Rolling up a scandal of such dimension, I write in Getting It Wrong, “required the collective if not always the coordinated forces of special prosecutors, federal judges, both houses of Congress, the Supreme Court, as well as the Justice Department and the FBI.”

But the cinematic version of All the President’s Men portrays none of that collective effort. In fact, the movie downplays, even denigrates, the contributions of investigative agencies such as the FBI.

The LOC’s announcement inevitably stirred references in mainstream media and the blogosphere to the heroic-journalist interpretation of Watergate.

The New York Post, for example, said in referring to the movie’s recognition that the work of Woodward and Bernstein “led to the resignation of President Nixon.”

And in a lengthy and glowing post at Houston’s CultureMap blog, a film critic described Woodward and Bernstein as “fearless and relentless seekers of truth who helped to bring down the most corrupt President in U.S. history.”

He also wrote that All the President’s Men stood as “first among equals” among the movies selected for the National Film Registry and added that Woodward and Bernstein “set new standards for American journalism, and inspired thousands of idealists — along with more than a few amoral glory-hounds — to follow in their paths.”

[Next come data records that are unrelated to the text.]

(* ===== verification/Main.v ===== *)
(** The kernel's entry ([src/src/main.rs]): the loader's information block, the
    text of the boot messages, and the order in which the parts are started. *)

From Stdlib Require Import ZArith Lia Ascii String.
From stdpp Require Import base numbers list.
From S2P Require Import Prelude Text.

#[local] Open Scope Z_scope.

(** ** The information block *)

Record BootInfo : Type := mkBoot {
  vbe_available : Z;
  fb_addr : Z;
  width : Z;
  height : Z;
  pitch : Z;
  bpp : Z;
  tsc_per_ms : Z;
  boot_start_tsc : Z;
}.

(** A field of [n] bytes at an offset of the packed record at 0x7000. *)
Definition boot_field (mem : Z -> Z) (off : Z) (n : nat) : Z := le_val (mem <$> seqZ (0x7000 + off) (Z.of_nat n)).

Definition read_boot_info (mem : Z -> Z) : BootInfo :=
  mkBoot (boot_field mem 0 1) (boot_field mem 8 8) (boot_field mem 16 4) (boot_field mem 20 4)
    (boot_field mem 24 4) (boot_field mem 28 1) (boot_field mem 32 8) (boot_field mem 40 8).

(** ** Messages

    The scratch buffer and the index of the next byte; [None] is the panic of an
    index outside its 224 bytes. *)

Definition putc (b : Z) (o : list Z * nat) : option (list Z * nat) :=
  let '(buf, i) := o in
  if (i <? length buf)%nat then Some (<[i := b]> buf, S i) else None.

Fixpoint put_str (s : list Z) (o : list Z * nat) : option (list Z * nat) :=
  match s with
  | [] => Some o
  | b :: s => o ← putc b o; put_str s o
  end.

Definition format_dec (v : Z) (o : list Z * nat) : option (list Z * nat) :=
  if v =? 0 then putc 48 o
  else tmp ← dec_tmp 20 v; put_str (reverse tmp) o.

(** [from_utf8(&buf[..i]).unwrap_or("?")] *)
Definition shown (o : list Z * nat) : list Z := utf8_or_mark (take o.2 o.1).

Definition format_res (prefix : list Z) (val : Z) (suffix buf : list Z) : option (list Z) :=
  o ← put_str prefix (buf, O);
  o ← format_dec val o;
  o ← put_str suffix o;
  Some (shown o).

Definition format_xy (width height bpp pitch : Z) (buf : list Z) : option (list Z) :=
  o ← format_dec width (buf, O);
  o ← putc 120 o;
  o ← format_dec height o;
  o ← putc 32 o;
  o ← putc 64 o;
  o ← putc 32 o;
  o ← format_dec (bpp * 8) o;
  o ← put_str (str "bpp, pitch ") o;
  o ← format_dec pitch o;
  Some (shown o).

(** ** The boot

    The steps of [_start] in order, as it takes them for what the machine
    answers: whether there is a drive, and whether its volume can be mounted.
    The steps are the operations of the other files. *)
Inductive phase : Type :=
| LogInit (tsc_per_ms : Z)
| Log (sub msg : list Z)
| LogHex (sub prefix : list Z) (val : Z)
| MemoryInit
| NewFramebuffer (addr width height pitch bpp : Z)
| NewVga
| Say (s : list Z)
| AcpiInit
| IdtInit
| ApicInit
| KeyboardInit
| SmpInit
| Probe (base : Z) (master : bool)
| Mount
| SelfTest
| Sti
| CalibrateHz
| VerifyHz
| BuildRegistry
| RunShell.

Definition klog (sub msg : string) : phase := Log (str sub) (str msg).

(** The choice of the display; [None] is the panic of a message. *)
Definition start_display (info : BootInfo) (buf : list Z) : option (list phase) :=
  if vbe_available info =? 1 then
    xy ← format_xy (width info) (height info) (bpp info) (pitch info) buf;
    Some [LogHex (str "VIDEO") (str "framebuffer @ ") (fb_addr info); Log (str "VIDEO") xy;
          NewFramebuffer (fb_addr info) (width info) (height info) (pitch info) (bpp info)]
  else Some [klog "VIDEO" "VBE unavailable, using VGA text mode"; NewVga].

Definition start_disk (drive mounted : bool) : list phase :=
  Probe 0x170 true ::
  if drive then
    klog "ATA" "drive detected on secondary master (0x170)" :: Mount ::
    (if mounted then [klog "FS" "FAT32 mounted OK"; SelfTest] else [klog "FS" "mount FAILED"])
  else [klog "ATA" "no drive on secondary master (0x170)"].

Definition start (mem : Z -> Z) (buf : list Z) (drive mounted : bool) : option (list phase) :=
  let info := read_boot_info mem in
  res ← format_res (str "TSC ") (tsc_per_ms info) (str " ticks/ms (calibrated by boot sector)") buf;
  display ← start_display info buf;
  Some ([LogInit (tsc_per_ms info);
         klog "ENTRY" "planckOS v0.1 x86-64 kernel @ 0x100000";
         LogHex (str "BOOTI") (str "VBE available: ") (vbe_available info);
         LogHex (str "BOOTI") (str "framebuffer @ ") (fb_addr info);
         Log (str "BOOTI") res;
         MemoryInit]
        ++ display
        ++ [Say (str "planckOS v0.1 - x86-64 Rust"); Say (str "Copyright (C) 2026 Faris Alfarhan");
            Say (str "Licensed GPLv3"); AcpiInit; IdtInit; klog "IDT" "256-vector IDT loaded"; ApicInit;
            klog "APIC" "local APIC + IO-APIC + PIC bypass ready"; KeyboardInit;
            klog "INPUT" "PS/2 keyboard controller ready"; SmpInit]
        ++ start_disk drive mounted
        ++ [Sti; CalibrateHz; VerifyHz; BuildRegistry; klog "SHELL" "starting interactive shell"; RunShell]).
(** [Call]: both requirement lists variadic, three named outputs, and the
    description is accepted. *)
Lemma variadic_bypasses_Call :
  ∃ c spec,
    Call = Ok c ∧ assemble c = Ok spec
    ∧ node_attrs spec !! "in_reqs" = Some (VStr "...")
    ∧ node_attrs spec !! "out_reqs" = Some (VStr "...")
    ∧ node_attrs spec !! "outs"
      = Some (VList [VStr "M"; VStr "stack"; VStr "first_result"])
    ∧ node_attrs spec !! "ins" = Some (VList []).
Proof.
  destruct Call as [c|e] eqn:Hc; [| by vm_compute in Hc].
  exists c, {| node_name := class_pyname c;
               node_attrs := merge_chain root_default c |}.
  split; [done |].
  vm_compute in Hc. injection Hc as <-.
  split; [| repeat split; by vm_compute].
  apply assemble_Ok. split; [| done].
  apply variadic_bypasses_length_check; by vm_compute.
Defined.

(** ** spec.py: the renaming loop *)

Lemma rename_nodes_cons (store : gmap nat NodeSpec) (node : nat)
    (nodes : list nat) :
  rename_nodes (node :: nodes) store
  = rename_nodes nodes (alter qualify node store).
Proof. reflexivity. Qed.

Lemma rename_nodes_other (nodes : list nat) (store : gmap nat NodeSpec) (o : nat) :
  o ∉ nodes → rename_nodes nodes store !! o = store !! o.
Proof.
  revert store. induction nodes as [|x nodes IH]; intros store Ho; [done |].
  apply not_elem_of_cons in Ho as [Hne Ho].
  rewrite rename_nodes_cons, IH by done. by apply lookup_alter_ne.
Qed.

Lemma rename_nodes_once (nodes : list nat) (store : gmap nat NodeSpec) (o : nat) :
  NoDup nodes → o ∈ nodes →
  rename_nodes nodes store !! o = qualify <$> store !! o.
Proof.
  revert store. induction nodes as [|x nodes IH]; intros store Hnd Ho.
  - by apply elem_of_nil in Ho.
  - apply NoDup_cons in Hnd as [Hx Hnd]. rewrite rename_nodes_cons.
    apply elem_of_cons in Ho as [-> | Ho].
    + rewrite rename_nodes_other by done. apply lookup_alter_eq.
    + rewrite IH by done. rewrite lookup_alter_ne; [done |].
      intros ->. by apply Hx.
Qed.

Lemma deref_cons (store : gmap nat NodeSpec) (r : nat) (refs : list nat) :
  deref store (r :: refs)
  = match store !! r with
    | Some node => node :: deref store refs
    | None => deref store refs
    end.
Proof. reflexivity. Qed.

Lemma deref_pointwise (g : NodeSpec → NodeSpec)
    (store store' : gmap nat NodeSpec) (refs : list nat) :
  (∀ o, o ∈ refs → store' !! o = g <$> store !! o) →
  deref store' refs = g <$> deref store refs.
Proof.
  induction refs as [|r refs IH]; intros Hpt; [done |].
  rewrite !deref_cons, (Hpt r) by (by left).
  rewrite IH by (intros o Ho; apply Hpt; by right).
  by destruct (store !! r).
Qed.
(** X8: [Text] and [HTML] fail together and alike: on the same Client,
    state and file system they return the same error, and when it is not
    nil they made the same calls and left the same engine state.  When it
    is nil they made the same calls up to the last one, which asks for the
    text in one and for the hOCR in the other. *)
Theorem X8_Text_and_HTML_fail_alike :
  forall (E : Engine) (fs : os.FileSystem)
         (iter : gmap string string -> list (string * string))
         (c : Client) (api : TessBaseAPI),
    snd (result (Text fs iter c api)) = snd (result (HTML fs iter c api))
    /\ (snd (result (Text fs iter c api)) <> None ->
        Text fs iter c api = HTML fs iter c api)
    /\ (snd (result (Text fs iter c api)) = None ->
        exists before,
          calls (Text fs iter c api) = (before ++ [CallUTF8Text])%list
          /\ calls (HTML fs iter c api) = (before ++ [CallHOCRText])%list
          /\ ~ In CallUTF8Text before /\ ~ In CallHOCRText before).
Proof.
  intros E fs iter c api.
  destruct (result (init fs c api)) as [e|] eqn:Hi.
  { rewrite (Text_init_failed fs iter c api e Hi), (HTML_init_failed fs iter c api e Hi),
      !result_run.
    cbn [fst snd]. split; [reflexivity|]. split; [intros _; reflexivity | discriminate]. }
  destruct (result (prepare iter c (handle (init fs c api)))) as [e|] eqn:Hp.
  { rewrite (Text_prepare_failed fs iter c api e Hi Hp),
      (HTML_prepare_failed fs iter c api e Hi Hp), !result_run.
    cbn [fst snd]. split; [reflexivity|]. split; [intros _; reflexivity | discriminate]. }
  rewrite (Text_extracts fs iter c api Hi Hp), (HTML_extracts fs iter c api Hi Hp),
    !result_run, !calls_run.
  cbn [fst snd]. split; [reflexivity|]. split; [congruence|]. intros _.
  exists (calls (init fs c api) ++ calls (prepare iter c (handle (init fs c api))))%list.
  rewrite !app_assoc. split; [reflexivity|]. split; [reflexivity|].
  rewrite init_calls, (prepare_ok _ _ _ Hp). cbn [app].
  assert (Hnone : forall x, (forall k v, x <> CallSetVariable k v) ->
            (forall d l g, x <> CallInit d l g) -> (forall p, x <> CallSetImage p) ->
            (forall mode, x <> CallSetPageSegMode mode) ->
            ~ In x (CallInit None (charLangs c) (charConfig fs c)
                    :: CallSetImage (C_CString (ImagePath c))
                    :: binding_calls (range iter (Variables c)) ++ mode_calls c)%list).
  { intros x Hv Hin Hs Hmode [<- | [<- | Hx]];
      [eapply Hin; reflexivity | eapply Hs; reflexivity |].
    apply in_app_or in Hx as [Hx | Hx].
    - apply In_binding_calls in Hx as (k' & v' & ->). eapply Hv; reflexivity.
    - apply mode_calls_In in Hx as (mode & _ & ->). eapply Hmode; reflexivity. }
  split; apply Hnone; discriminate.
Qed.
(** * Canary — the Texas Hold'em engine of [cogs/poker.py]

    A shallow embedding of the classes [PokerPlayer] and [PokerGame] and the
    properties of the game engine checked against it.

    Conventions of the embedding.
    - A [Decimal] amount is kept as the rational it denotes ([Q]); [==] on
      amounts is [Qeq].  [+], [-] and [/] on amounts round their exact result
      to the 28 significant digits of the decimal context, as [Decimal]
      does.  Exponent limits, NaN and infinities are outside the model.
    - Discord user ids are integers ([Z]).
    - A Python [dict] is an association list in insertion order (iteration
      order is observable in [_get_fold_winner]).
    - A method is a computation over a [World]: the [PokerGame] object
      ([self]) and the list of events handed to the chat channel.  A raised
      exception keeps every mutation made before it, as in Python.
    - A message is kept as its send site together with its format arguments;
      the rendering of the text is not modelled. *)

From Stdlib Require Import ZArith QArith List String Bool Lia Lqa.
Import ListNotations.

Local Open Scope Z_scope.

(** ** Module constants *)

Definition SUITS : list string := ["H"; "S"; "C"; "D"]%string.

Definition NUMBERS : list string :=
  ["2"; "3"; "4"; "5"; "6"; "7"; "8"; "9"; "10"; "J"; "Q"; "K"; "A"]%string.

(** A card is the tuple [(suit, number)]. *)
Definition Card : Type := (string * string)%type.

Definition DECK : list Card :=
  flat_map (fun number => map (fun suit => (suit, number)) SUITS) NUMBERS.

Definition STATUS_IN : string := "in".
Definition STATUS_ALL_IN : string := "all in".
Definition STATUS_FOLDED : string := "folded".

Definition MOVE_FOLD : string := "pk_fold".
Definition MOVE_CHECK : string := "pk_check".
Definition MOVE_CALL : string := "pk_call".
Definition MOVE_RAISE : string := "pk_raise".
Definition MOVE_ALL_IN : string := "pk_all_in".

Definition ROUND_STAGES : list Z := [0; 3; 4; 5].

Definition TIMEOUT_MINUTES : Z := 10.

(** ** Python values *)

Inductive Exception : Type :=
| AttributeError
| TypeError
| ValueError
| KeyError
| IndexError
| ZeroDivisionError.

(** What evaluating an expression or running a statement ends in.
    [Unfinished] is a [while] loop that used up its iteration budget. *)
Inductive Outcome (A : Type) : Type :=
| Returned (a : A)
| Raised (e : Exception)
| Unfinished.

Arguments Returned {A} a.
Arguments Raised {A} e.
Arguments Unfinished {A}.

(** [l[i]] on a list, with Python's negative indices. *)
Definition list_getitem {A : Type} (l : list A) (i : Z) : Outcome A :=
  let n := Z.of_nat (List.length l) in
  let j := if i <? 0 then i + n else i in
  if (j <? 0) || (n <=? j) then Raised IndexError
  else match nth_error l (Z.to_nat j) with
       | Some x => Returned x
       | None => Raised IndexError
       end.

(** [l.index(x)] on a list of integers. *)
Fixpoint list_index (x : Z) (l : list Z) : Outcome Z :=
  match l with
  | [] => Raised ValueError
  | y :: r =>
      if y =? x then Returned 0
      else match list_index x r with
           | Returned i => Returned (i + 1)
           | other => other
           end
  end.

(** [a % b] on integers. *)
Definition int_mod (a b : Z) : Outcome Z :=
  if b =? 0 then Raised ZeroDivisionError else Returned (a mod b).

(** Subscripting an integer: [p["status"]] where [p] is an [int]. *)
Definition int_getitem (p : Z) (key : string) : Outcome string :=
  Raised TypeError.

(** Reading an attribute of an integer that [int] does not have
    ([get_status], [name]). *)
Definition int_getattr {A : Type} (p : Z) (attr : string) : Outcome A :=
  Raised AttributeError.

(** Dictionaries keyed by user id. *)
Definition dict (V : Type) : Type := list (Z * V).

Fixpoint dict_get {V : Type} (d : dict V) (k : Z) : option V :=
  match d with
  | [] => None
  | (k', v) :: r => if k' =? k then Some v else dict_get r k
  end.

Definition dict_contains {V : Type} (d : dict V) (k : Z) : bool :=
  match dict_get d k with Some _ => true | None => false end.

(** [d[k] = v]: replaces in place, or appends a new key. *)
Fixpoint dict_set {V : Type} (d : dict V) (k : Z) (v : V) : dict V :=
  match d with
  | [] => [(k, v)]
  | (k', v') :: r =>
      if k' =? k then (k', v) :: r else (k', v') :: dict_set r k v
  end.

(** Mutation of the object stored under [k]. *)
Fixpoint dict_update {V : Type} (d : dict V) (k : Z) (f : V -> V) : dict V :=
  match d with
  | [] => []
  | (k', v) :: r =>
      if k' =? k then (k', f v) :: r else (k', v) :: dict_update r k f
  end.

Definition dict_keys {V : Type} (d : dict V) : list Z := map fst d.

(** ** The decimal context

    The module never touches [getcontext()], so every [Decimal] operation
    runs in the default context: the exact result is rounded to 28
    significant digits, a tie going to the even digit ([ROUND_HALF_EVEN]).
    A result that fits into 28 digits is exact. *)

Definition PREC : Z := 28.

(** [n / d] rounded to the nearest integer, ties to even ([0 <= n], [0 < d]). *)
Definition round_half_even (n d : Z) : Z :=
  let q := n / d in
  match 2 * (n mod d) ?= d with
  | Lt => q
  | Gt => q + 1
  | Eq => if Z.even q then q else q + 1
  end.

(** Whether [n / d] has a digit at the position that becomes the first of
    28 digits when the last one is at exponent [e]: [10 ^ (27 + e) <= n / d]. *)
Definition reaches (n d e : Z) : bool :=
  let k := PREC - 1 + e in
  if 0 <=? k then 10 ^ k * d <=? n else d <=? n * 10 ^ (- k).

Just what were those “new standards” was left unsaid.

And the work of Woodward and Bernstein may have “inspired thousands of idealists” to enter American journalism, but there’s only anecdotal support for such claims.

And scholarly research has shown that Woodward, Bernstein, and All the President’s Men did not cause enrollments to climb at journalism and mass communication programs at U.S. college and universities.

One such study was financed by the Freedom Forum media foundation and conducted by researchers Lee B. Becker and Joseph D. Graf. They reported in 1995 that “growth in journalism education result[ed] not from specific events as Watergate … but rather to a larger extent from the appeal of the field to women, who ha[d] been attending universities in record numbers. The growth also in part reflect[ed] the applied nature of the field and its link to specific job skills.”

Becker and Graf added:

“There is no evidence … that Watergate had any effect on enrollments.”

A final note about All the President’s Men and the National Film Registry: As the MovieNation blog at the Boston Globe pointed out, “It has to be the only film on the list that includes a scene set in the Library of Congress.”

That scene depicts Woodward and Bernstein at a table in the Library’s spectacular Main Reading Room, sorting through records of materials checked out by the Nixon White House. As they thumb through stacks of cards, the camera pulls away, slowly and upward, toward the Reading Room’s gold-inlaid dome. The effect is to suggest the lonely earnestness of the reporters’ work.